(Stored data)
"""
(* ===== verification/Dnsbl.v ===== *)
(** [utils/dnsbl.go]: the names a DNS block list is asked for, and its answers. *)

From S2P Require Import Prelude GoStrings Hex.
From stdpp Require Import options.

(** * Addresses as bytes ([net.IP]) *)

Definition v4InV6Prefix : list ascii := repeat (byte_of 0) 10 ++ [byte_of 255; byte_of 255].

(** [To4] and [To16]; [None] is nil. *)
Definition To4 (ip : string) : option string :=
  let l := bytes ip in
  if length l =? 4 then Some ip
  else if (length l =? 16) && bool_decide (take 12 l = v4InV6Prefix) then Some (of_bytes (drop 12 l))
  else None.
Definition To16 (ip : string) : option string :=
  let l := bytes ip in
  if length l =? 4 then Some (of_bytes (v4InV6Prefix ++ l))
  else if length l =? 16 then Some ip
  else None.

(** * Responses *)

Abbreviation DNSBLResponse := N.

Definition ResponseGood : DNSBLResponse := 0.
Definition ResponseUnknown : DNSBLResponse := 255.

Definition Bad (r : DNSBLResponse) : bool :=
  negb (r =? ResponseGood)%N && negb (r =? ResponseUnknown)%N.

(** * Lookup *)

(** [nibbleTable]. *)
Definition nibble (n : N) : ascii := hex_digit n.

(** The bytes of the address, last first. *)
Definition v4_labels (ip4 : string) : string :=
  foldr (λ b acc, acc +:+ FormatUint (byte_val b) +:+ ".") "" (bytes ip4).
Definition v6_labels (ip : string) : string :=
  foldr (λ b acc, acc +:+ String (nibble (N.land (byte_val b) 0xf))
    (String "." (String (nibble (N.shiftr (byte_val b) 4)) "."))) "" (bytes ip).

Definition lookup_target (target ip : string) : string :=
  match To4 ip with Some ip4 => v4_labels ip4 | None => v6_labels ip end +:+ target.

(** [Lookup]; [resolve] is [net.Resolver.LookupIP] for A records. The first address
    answers; taking the last byte of an address that is not IPv4 panics, which the
    resolver excludes ([None]). *)
Definition Lookup (resolve : string → result (list string)) (target ip : string) :
    option (DNSBLResponse * option goerr) :=
  match resolve (lookup_target target ip) with
  | Err err => Some (ResponseUnknown, Some err)
  | Ok [] => Some (ResponseUnknown, None)
  | Ok (ip :: _) =>
      match To4 ip with
      | Some ip4 => match last (bytes ip4) with Some b => Some (byte_val b, None) | None => None end
      | None => None
      end
  end.

Example lookup_target1 : lookup_target "dnsbl.example" (of_bytes (byte_of <$> [192; 0; 2; 7]%N)) =
  "7.2.0.192.dnsbl.example".
Proof. reflexivity. Qed.
Example lookup_target2 :
  lookup_target "d" (of_bytes (byte_of <$> ([0x20; 0x01; 0x0d; 0xb8] ++ repeat 0%N 11 ++ [0x1f])%N)) =
  "f.1.0.0.0.0.0.0.0.0.0.0.0.0.0.0.0.0.0.0.0.0.0.0.8.b.d.0.1.0.0.2.d".
Proof. reflexivity. Qed.

(** * Properties *)

(** Labels, each followed by a dot. *)
Definition dotted (labs : list string) : string := foldr (λ x acc, x +:+ "." +:+ acc) "" labs.

Lemma dotted_app a b : dotted (a ++ b) = dotted a +:+ dotted b.
Proof. induction a as [|x a IH]; simpl; [done|]. by rewrite IH, !string_app_assoc. Qed.

Lemma Split_dotted labs :
  Forall (λ x, ContainsByte x "." = false) labs → Split (dotted labs) "." = labs ++ [""].
Proof.
  induction 1 as [|x labs Hx _ IH]; [done|]. simpl.
  change ("." +:+ dotted labs) with (String "." (dotted labs)). by rewrite Split_app, IH.
Qed.

Lemma dotted_inj a b :
  Forall (λ x, ContainsByte x "." = false) a → Forall (λ x, ContainsByte x "." = false) b →
  dotted a = dotted b → a = b.
Proof.
  intros Ha Hb Heq. pose proof (Split_dotted a Ha) as Hs. rewrite Heq, Split_dotted in Hs by done.
  by apply app_inj_tail in Hs as [-> _].
Qed.

(** Both forms are the labels of the bytes, in reverse. *)
Lemma foldr_labels (lab : ascii → list string) l :
  foldr (λ b acc, acc +:+ dotted (lab b)) "" l = dotted (reverse l ≫= lab).
Proof.
  induction l as [|b l IH]; [done|]. simpl.
  rewrite IH, reverse_cons, bind_app, dotted_app. cbn. by rewrite app_nil_r.
Qed.

Definition v4_lab (b : ascii) : list string := [FormatUint (byte_val b)].
Definition v6_lab (b : ascii) : list string :=
  [String (nibble (N.land (byte_val b) 0xf)) ""; String (nibble (N.shiftr (byte_val b) 4)) ""].

Lemma v4_labels_eq ip : v4_labels ip = dotted (reverse (bytes ip) ≫= v4_lab).
Proof. rewrite <-foldr_labels. apply foldr_ext; [|done|done]. done. Qed.
Lemma v6_labels_eq ip : v6_labels ip = dotted (reverse (bytes ip) ≫= v6_lab).
Proof. rewrite <-foldr_labels. apply foldr_ext; [|done|done]. done. Qed.

Lemma v4_lab_plain : ∀ b, forallb (λ x, negb (ContainsByte x ".")) (v4_lab b) = true.
Proof. by_all_bytes. Qed.
Lemma v6_lab_plain : ∀ b, forallb (λ x, negb (ContainsByte x ".")) (v6_lab b) = true.
Proof. by_all_bytes. Qed.
Lemma v4_lab_inj : ∀ b c, v4_lab b = v4_lab c → b = c.
Proof. intros b c [= Heq]. by apply byte_val_inj, FormatUint_inj. Qed.
Lemma v6_lab_inj : ∀ b c, v6_lab b = v6_lab c → b = c.
Proof. by_all_bytes. Qed.

Section labels.
  Context (lab : ascii → list string) (k : nat).
  Hypothesis lab_plain : ∀ b, forallb (λ x, negb (ContainsByte x ".")) (lab b) = true.
  Hypothesis lab_inj : ∀ b c, lab b = lab c → b = c.
  Hypothesis lab_length : ∀ b, length (lab b) = k.

Lemma labels_plain l : Forall (λ x, ContainsByte x "." = false) (l ≫= lab).
Proof using lab_plain.
  apply Forall_forall. intros x (b & Hx & _)%list_elem_of_bind.
  pose proof (lab_plain b) as Hp. rewrite forallb_forall in Hp.
  apply list_elem_of_In in Hx. apply Hp in Hx. by apply negb_true_iff in Hx.
Qed.

Lemma labels_inj l l' : l ≫= lab = l' ≫= lab → length l = length l' → l = l'.
Proof using lab_inj lab_length.
  revert l'. induction l as [|b l IH]; intros [|c l']; try done. csimpl. intros Heq [= Hl].
  apply app_inj_1 in Heq as [Hb Heq]; [|by rewrite !lab_length].
  f_equal; [by apply lab_inj|by apply IH].
Qed.

Lemma labels_length l : length (l ≫= lab) = length l * k.
Proof using lab_length.
  induction l as [|b l IH]; [done|]. csimpl. rewrite length_app, lab_length, IH. done.
Qed.

End labels.

Lemma To4_length ip ip4 : To4 ip = Some ip4 → length (bytes ip4) = 4.
Proof.
  unfold To4. destruct (_ =? 4) eqn:H4; [intros [= <-]; by apply Nat.eqb_eq|].
  destruct (_ && _) eqn:H16; [|done]. intros [= <-].
  apply andb_true_iff in H16 as [Hl%Nat.eqb_eq _]. rewrite bytes_of_bytes, length_drop. lia.
Qed.

(** The 16 bytes of an address, from its short or its long form. *)
Lemma To16_To4 ip a :
  To16 ip = Some a →
  match To4 ip with
  | Some ip4 => a = of_bytes (v4InV6Prefix ++ bytes ip4)
  | None => a = ip ∧ length (bytes ip) = 16 ∧ take 12 (bytes ip) ≠ v4InV6Prefix
  end.
Proof.
  unfold To16, To4. destruct (_ =? 4); [by intros [= <-]|].
  destruct (length (bytes ip) =? 16) eqn:H16; [|done]. intros [= <-]. cbn [andb].
  apply Nat.eqb_eq in H16. case_bool_decide as Hp; [|done].
  rewrite bytes_of_bytes, <-Hp, take_drop. by rewrite of_bytes_bytes.
Qed.

Lemma v4_labels_inj s t : length (bytes s) = length (bytes t) → v4_labels s = v4_labels t → s = t.
Proof.
  intros Hl. rewrite !v4_labels_eq. intros Heq%dotted_inj; [|by apply labels_plain, v4_lab_plain..].
  apply (labels_inj v4_lab 1 v4_lab_inj) in Heq; [|done|by rewrite !length_reverse].
  apply bytes_inj. by apply (inj reverse).
Qed.

Lemma v6_labels_inj s t : length (bytes s) = length (bytes t) → v6_labels s = v6_labels t → s = t.
Proof.
  intros Hl. rewrite !v6_labels_eq. intros Heq%dotted_inj; [|by apply labels_plain, v6_lab_plain..].
  apply (labels_inj v6_lab 2 v6_lab_inj) in Heq; [|done|by rewrite !length_reverse].
  apply bytes_inj. by apply (inj reverse).
Qed.

(** Four labels against thirty-two. *)
Lemma v4_v6_labels s t : length (bytes s) = 4 → length (bytes t) = 16 → v4_labels s ≠ v6_labels t.
Proof.
  intros Hs Ht. rewrite v4_labels_eq, v6_labels_eq.
  intros Heq%dotted_inj; [|by apply labels_plain, v4_lab_plain|by apply labels_plain, v6_lab_plain].
  apply (f_equal length) in Heq. rewrite (labels_length v4_lab 1), (labels_length v6_lab 2) in Heq by done.
  rewrite !length_reverse in Heq. lia.
Qed.

Lemma string_app_cancel target s t : s +:+ target = t +:+ target → s = t.
Proof.
  intros Heq%(f_equal bytes). apply bytes_inj. rewrite !bytes_app in Heq. by apply app_inv_tail in Heq.
Qed.

(** Addresses have their own names: two addresses, in their short or long forms,
    are looked up under the same name of a block list exactly when they are the
    same address (an IPv4 address and its mapped form are). *)
Theorem lookup_target_inj (target ip ip' a a' : string)
    (Ha : To16 ip = Some a) (Ha' : To16 ip' = Some a') :
  lookup_target target ip = lookup_target target ip' ↔ a = a'.
Proof.
  apply To16_To4 in Ha, Ha'. unfold lookup_target.
  destruct (To4 ip) as [x|] eqn:Hx, (To4 ip') as [y|] eqn:Hy.
  - apply To4_length in Hx, Hy. subst. split.
    + intros Heq%string_app_cancel%v4_labels_inj; [by subst|congruence].
    + intros Heq%(f_equal bytes). rewrite !bytes_of_bytes in Heq. apply app_inv_head in Heq.
      by apply bytes_inj in Heq as ->.
  - apply To4_length in Hx. destruct Ha' as (-> & Hl & Hp). subst. split; [by intros Heq%string_app_cancel%v4_v6_labels|].
    intros Heq. destruct Hp. by rewrite <-Heq, bytes_of_bytes.
  - apply To4_length in Hy. destruct Ha as (-> & Hl & Hp). subst. split.
    + intros Heq%string_app_cancel. symmetry in Heq. by apply v4_v6_labels in Heq.
    + intros Heq. destruct Hp. by rewrite Heq, bytes_of_bytes.
  - destruct Ha as (-> & Hl & _), Ha' as (-> & Hl' & _). split; [|by intros ->].
    intros Heq%string_app_cancel%v6_labels_inj; congruence.
Qed.

Lemma lookup_target_inj_witness :
  lookup_target "d" (of_bytes (byte_of <$> [192; 0; 2; 7]%N)) =
  lookup_target "d" (of_bytes (byte_of <$> (repeat 0%N 10 ++ [255; 255; 192; 0; 2; 7])%N)).
Proof. eapply lookup_target_inj; vm_compute; reflexivity. Defined.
"""
Each line of the data that holds "ResponseGood" should be reported.

## Your solution
Definition ResponseGood : DNSBLResponse := 0.
  negb (r =? ResponseGood)%N && negb (r =? ResponseUnknown)%N.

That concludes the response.